The Chinese government has extensively studied the EU's and Japan’s models of material flow analysis, where they have adapted it to fit their needs using the input of various actors and government agencies. The Chinese indicator system is based on the 3R principle, where two separate indicator systems are used for meso and macro level measurement. The only difference between the two indicator systems is that macro level measurement takes into account recycling at the regional level. Both indicator systems categorize quantitative data in the same four categories, being resource output, resource consumption, integrated resource utilization and reduction in waste generation. Resource output is the measure of GDP produced from consumption of land, energy and water, where higher ratios indicate resource efficiency. Resource consumption refers to the measurement of resources consumed per unit GDP level, where lower ratios indicate that less resources were used by the economic system. The implications for this measurement are that it demonstrates that there are fewer impacts on the natural environment, while having high economic returns. Integrated resource utilization measures the rates of re-using industrial water and recycling industrial waste, where high ratios indicate efficient resource recycling and regeneration of those materials back into the economy. Having a high ratio on the integrated resource utilization indicator demonstrates a reduction in the use of natural resources and waste being sent to landfill sites.
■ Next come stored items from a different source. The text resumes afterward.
(** * LoadEnv: a caching facade over the Infisical secret service

    Shallow embedding of [src/main.py] (class [LoadEnv]) and of the cache it
    owns, followed by the properties of the cache keys, of the time-to-live
    cache and of the prefix invalidation done by the write operations. *)

From Stdlib Require Import String Ascii List ZArith Lia Bool Sorted.
Import ListNotations.
Open Scope string_scope.
Open Scope list_scope.
Open Scope Z_scope.

(** ** Python values used by the facade *)

(** Truth value of an [Optional[str]]: [None] and the empty string are falsy. *)
Definition truthy (s : option string) : bool :=
  match s with
  | Some s => negb (s =? "")%string
  | None => false
  end.

(** [a or b] on [Optional[str]] operands. *)
Definition py_or (a b : option string) : option string :=
  if truthy a then a else b.

(** [a or b] when [b] is known to be a [str]; the result is a [str]. *)
Definition or_str (a : option string) (b : string) : string :=
  match a with
  | Some s => if (s =? "")%string then b else s
  | None => b
  end.

(** [s.startswith(p)]. *)
Fixpoint startswith (s p : string) {struct p} : bool :=
  match p with
  | EmptyString => true
  | String a p' =>
      match s with
      | EmptyString => false
      | String b s' => Ascii.eqb a b && startswith s' p'
      end
  end.

(** [pydantic.SecretStr]: an opaque wrapper around a string;
    [get_secret_value] is the projection. *)
Record SecretStr := mkSecretStr { get_secret_value : string }.

(** Exceptions that reach the caller.  [RemoteError] stands for whatever the
    SDK raises; the facade never inspects it. *)
Inductive Exception :=
| ValueError (msg : string)
| KeyError (k : string)
| AttributeError (attr : string)
| RemoteError (msg : string).

(** ** The time-to-live cache *)

Module TTLCache.

(** One node of the expiry chain: [__links[key]], with the value that
    [Cache.__data] holds for the key. *)
Record Link := mkLink {
  link_key : string;
  link_value : SecretStr;
  link_expires : Z
}.

(** Modelled from the spec: the cache class ([cachetools.TTLCache],
    imported at [src/main.py:5] and instantiated at line 46) is not under
    [src/].  The spec's ScopedCache is "a bounded, time-expiring key-value
    store keyed by opaque strings" with at most [capacity] entries, where
    a write that would exceed the capacity evicts the least recently used
    entry and an entry inserted at time [T] is absent at every time
    [>= T + ttl] "even if still physically present".  Where the spec leaves
    a choice (the order of eviction, what a read or a deletion of an expired
    key raises, when expired entries are purged) the model does what the
    imported class does.

    [links] are the keys from least to most recently used; [root] is the
    expiry chain, the entry that expires first at the head.  Every
    operation takes the reading [now] of the timer. *)
Record t := mk {
  maxsize : Z;
  ttl : Z;
  links : list string;
  root : list Link
}.

Definition empty (maxsize ttl : Z) : t := mk maxsize ttl [] [].

Definition has_key (k : string) (l : Link) : bool := (link_key l =? k)%string.

Definition find_link (k : string) (c : t) : option Link :=
  find (has_key k) (root c).

Definition unlink (k : string) (chain : list Link) : list Link :=
  filter (fun l => negb (has_key k l)) chain.

Definition forget (k : string) (order : list string) : list string :=
  filter (fun k' => negb (k' =? k)%string) order.

Definition move_to_end (k : string) (order : list string) : list string :=
  forget k order ++ [k].

Definition currsize (c : t) : Z := Z.of_nat (length (root c)).

Definition live (now : Z) (l : Link) : bool := now <? link_expires l.

(** Modelled from the spec: [contains(key)], "true iff [get(key)] would
    return a value (expiry-aware)".  It is [key in cache], and changes
    nothing. *)
Definition contains (c : t) (now : Z) (k : string) : bool :=
  match find_link k c with
  | Some l => live now l
  | None => false
  end.

(** Modelled from the spec: [get(key)], which "returns the entry if present
    and unexpired; otherwise signals absent".  It is [cache[key]]: the key
    becomes the most recently used one; an expired or unknown key raises
    [KeyError]. *)
Definition getitem (c : t) (now : Z) (k : string) : (Exception + SecretStr) * t :=
  match find_link k c with
  | None => (inl (KeyError k), c)
  | Some l =>
      let c' := mk (maxsize c) (ttl c) (move_to_end k (links c)) (root c) in
      if live now l then (inr (link_value l), c') else (inl (KeyError k), c')
  end.

(** Modelled from the spec: the purge of expired entries, [cache.expire(now)],
    which drops entries from the head of the expiry chain until the first one
    that is still live. *)
Fixpoint expire_chain (now : Z) (chain : list Link) (order : list string)
  : list string * list Link :=
  match chain with
  | [] => (order, [])
  | l :: rest =>
      if live now l then (order, chain)
      else expire_chain now rest (forget (link_key l) order)
  end.

Definition expire (c : t) (now : Z) : t :=
  let (order, chain) := expire_chain now (root c) (links c) in
  mk (maxsize c) (ttl c) order chain.

(** Modelled from the spec: the deletion of one key, by which
    [delete_matching_prefix] "removes every entry whose key starts with
    [prefix]".  It is [del cache[key]]: it removes the entry and raises
    [KeyError] for an unknown key, and also, after the removal, for an
    expired one. *)
Definition delitem (c : t) (now : Z) (k : string) : (Exception + unit) * t :=
  match find_link k c with
  | None => (inl (KeyError k), c)
  | Some l =>
      let c' := mk (maxsize c) (ttl c) (forget k (links c)) (unlink k (root c)) in
      if live now l then (inr tt, c') else (inl (KeyError k), c')
  end.

(** [cache.pop(key)] without default. *)
Definition pop (c : t) (now : Z) (k : string) : (Exception + SecretStr) * t :=
  if contains c now k then
    match getitem c now k with
    | (inr v, c1) =>
        match delitem c1 now k with
        | (inr _, c2) => (inr v, c2)
        | (inl e, c2) => (inl e, c2)
        end
    | (inl e, c1) => (inl e, c1)
    end
  else (inl (KeyError k), c).

(** Modelled from the spec: the eviction of "the least-recently-used or
    oldest entry".  It is [cache.popitem()]: it expires, then removes the
    least recently used entry. *)
Definition popitem (c : t) (now : Z) : (Exception + string * SecretStr) * t :=
  let c0 := expire c now in
  match links c0 with
  | [] => (inl (KeyError "TTLCache is empty"), c0)
  | k :: _ =>
      match pop c0 now k with
      | (inr v, c1) => (inr (k, v), c1)
      | (inl e, c1) => (inl e, c1)
      end
  end.

(** The loop [while currsize + size > maxsize: popitem()] of
    [Cache.__setitem__], every entry having size 1.  [fuel] bounds the
    number of iterations; [S (length (root c))] is always enough, see
    [make_room_fuel]. *)
Fixpoint make_room (fuel : nat) (c : t) (now : Z) : (Exception + unit) * t :=
  if currsize c + 1 >? maxsize c then
    match fuel with
    | O => (inl (KeyError "TTLCache is empty"), c)
    | S fuel' =>
        match popitem c now with
        | (inr _, c') => make_room fuel' c' now
        | (inl e, c') => (inl e, c')
        end
    end
  else (inr tt, c).

Definition in_data (k : string) (c : t) : bool :=
  match find_link k c with Some _ => true | None => false end.

(** The end of [__setitem__]: the value is stored and the key moves to
    the end of both orders with the expiry time [now + ttl]. *)
Definition store (c : t) (now : Z) (k : string) (v : SecretStr) : t :=
  mk (maxsize c) (ttl c) (move_to_end k (links c))
     (unlink k (root c) ++ [mkLink k v (now + ttl c)]).

(** Modelled from the spec: [put(key, value)], which "inserts/replaces; if
    at capacity, evicts one entry per the bounded-eviction policy before
    inserting".  It is [cache[key] = value]: it expires, makes room when the
    key is new, then stores the value. *)
Definition setitem (c : t) (now : Z) (k : string) (v : SecretStr)
  : (Exception + unit) * t :=
  let c0 := expire c now in
  if 1 >? maxsize c0 then (inl (ValueError "value too large"), c0)
  else
    let r := if in_data k c0 then (inr tt, c0)
             else make_room (S (length (root c0))) c0 now in
    match r with
    | (inl e, c1) => (inl e, c1)
    | (inr _, c1) => (inr tt, store c1 now k v)
    end.

(** Modelled from the spec: the keys of the entries that a read treats as
    present.  It is [cache.keys()]: the live keys in chain order. *)
Definition keys (c : t) (now : Z) : list string :=
  map link_key (filter (live now) (root c)).

(** [len(cache)]: expires, then counts what is left. *)
Definition len (c : t) (now : Z) : Z * t :=
  let c0 := expire c now in (currsize c0, c0).

End TTLCache.

(** ** The remote capability (the Infisical SDK client) *)

Module SDK.

(** A secret record of the SDK.  [None] stands for an absent attribute
    ([hasattr(secret, ...)] is false). *)
Record BaseSecret := mkSecret {
  secret_key : option string;
  secret_value : option string
}.

(** The keyword arguments of the four calls the facade issues on
    [client.secrets]. *)
Inductive GetArgs :=
| get_secret_by_name (secret_name project_id environment_slug secret_path : string).

Inductive ListArgs :=
| list_secrets (project_id environment_slug secret_path : string)
    (expand_secret_references view_secret_value recursive include_imports : bool)
    (tag_filters : list string).

Inductive CreateArgs :=
| create_secret_by_name (secret_name secret_value project_id secret_path
                         environment_slug : string)
    (secret_comment : option string) (skip_multiline_encoding : bool)
    (secret_reminder_repeat_days : option Z) (secret_reminder_note : option string).

Inductive UpdateArgs :=
| update_secret_by_name (current_secret_name project_id secret_path
                         environment_slug : string)
    (secret_value secret_comment : option string) (skip_multiline_encoding : bool)
    (secret_reminder_repeat_days : option Z) (secret_reminder_note : option string)
    (new_secret_name : option string) (secret_metadata tags_ids : list string).

Inductive Call :=
| Get (a : GetArgs)
| List (a : ListArgs)
| Create (a : CreateArgs)
| Update (a : UpdateArgs).

(** What [create_secret_by_name] returns: an opaque dictionary. *)
Definition Descriptor := list (string * string).

(** A client bound to some credentials: what each call answers, an
    exception or a result. *)
Record Client := mkClient {
  fetch : GetArgs -> Exception + BaseSecret;
  listing : ListArgs -> Exception + list BaseSecret;
  create : CreateArgs -> Exception + Descriptor;
  update : UpdateArgs -> Exception + unit
}.

End SDK.

(** What lies outside the facade during one operation: the reading of the
    timer, taken to be the same throughout the operation, what [self.client]
    answers, and the SDK constructor [_SDK] applied to a client id and a
    client secret. *)
Record World := mkWorld {
  now : Z;
  client : SDK.Client;
  _SDK : string -> string -> Exception + SDK.Client
}.

Definition raised {A} (r : Exception + A) : option Exception :=
  match r with
  | inl e => Some e
  | inr _ => None
  end.

(** Everything an operation does to the cache or to the remote service, in
    the order it happens.  A remote event records the exception the remote
    side raised, if any. *)
Inductive Event :=
| CacheContains (k : string)
| CacheGetitem (k : string)
| CacheSetitem (k : string) (v : SecretStr)
| CacheKeys
| CacheDelitem (k : string)
| NewClient (client_id client_secret : string) (failure : option Exception)
| RemoteCall (c : SDK.Call) (failure : option Exception).

Definition is_remote (e : Event) : bool :=
  match e with
  | NewClient _ _ _ | RemoteCall _ _ => true
  | _ => false
  end.

Definition is_cache_access (e : Event) : bool := negb (is_remote e).

(** ** The facade *)

Module LoadEnv.

Record t := mk {
  _cache : TTLCache.t;
  _default_client_id : string;
  _default_client_secret : string;
  project_id : option string;
  environment_slug : string;
  secret_path : string
}.

Definition set_cache (self : t) (c : TTLCache.t) : t :=
  mk c (_default_client_id self) (_default_client_secret self)
     (project_id self) (environment_slug self) (secret_path self).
The reduction in waste generation indicator measures the total amount of waste disposal and emission of pollutants, where lower ratios indicate that there are low levels of waste needed to be disposed of and low levels of toxic emissions.

China has also experimented with other measurement indicators, such as life cycle analysis (LCA), CO_{2} emissions and economic returns, though MFA continues to be the most widely used. There has been extensive research on a new measurement system called the emergy indicator, which is thought to be more effective than the MFA.